# Web server benchmarking - simulating real traffic



## ondra_knezour (May 14, 2010)

Hello all,

any of you can imagine real traffic on server doing virtual hosting. All those clients requests, static page browsing, many of Drupals, Worpresses etc. installed in vhosts accounts, really slooooow PHP scripts written by script kidies, database usage and so on.

Question is - how to simulate such traffic in lab for testing performace/server tunning?
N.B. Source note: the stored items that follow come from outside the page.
(** * A verified model of the static site generator [scripts/build.py]

    The build script reads the latest dated snapshot under [Data/], turns
    every country CSV into a table page plus one detail page per stock, and
    finishes with [robots.txt] and [sitemap.xml].  This development embeds
    the script's functions in Rocq, one definition per Python function, and
    proves the properties the specification states about them.

    Conventions of the embedding:
    - a Python [str] is a Rocq [string]; characters are bytes (the UTF-8
      encoding of the text).  Case mapping and white space are those of
      the ASCII range; bytes from 128 on, which only occur inside
      non-ASCII characters, are left as they are.  Where the script matches
      digits the text is read character by character ([Str.code_points]),
      and the decimal digits beyond ASCII are those of the Unicode database
      of the Python that runs the script;
    - a Python [float] is an IEEE 754 binary64 number, with the rounding
      of the library's specification of floating-point arithmetic;
    - a [datetime.date] is a year, a month and a day, with the arithmetic of
      the [datetime] module on ordinals;
    - an exception is a value of type [exn]; a function that can raise
      returns a [result];
    - the file system is a finite map from paths to entries; a directory is
      listed in the order of the names of its entries;
    - what the script takes from outside (the configuration, the clock,
      [pandas], the formatting of floats, the Unicode database) is a
      parameter, the class [Env]. *)

From Stdlib Require Import ZArith Ascii String List Bool Lia.
From Stdlib Require Import DecimalString Floats.SpecFloat.
From stdpp Require Import gmap strings list sorting.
Have anybody an idea how to do that except writting dozens different test webs by hand and then configure some benchmark to crawle through such pages URL by URL?

Even any theoretical thoughts and academical papers are welcome


----------



## Christopher (May 20, 2010)

I use benchmarks/siege all the time on my development web servers to keep the software folks in check.  Siege will hammer away at a set of URLs you give it at the given rate, delays and concurrency.  The only (minor) drawback is it won't parse the HTML and download associated objects in the HTML.  Generally that isn't a problem since sending static content is trivial, its the dynamically generated HTML that one worries about for performance.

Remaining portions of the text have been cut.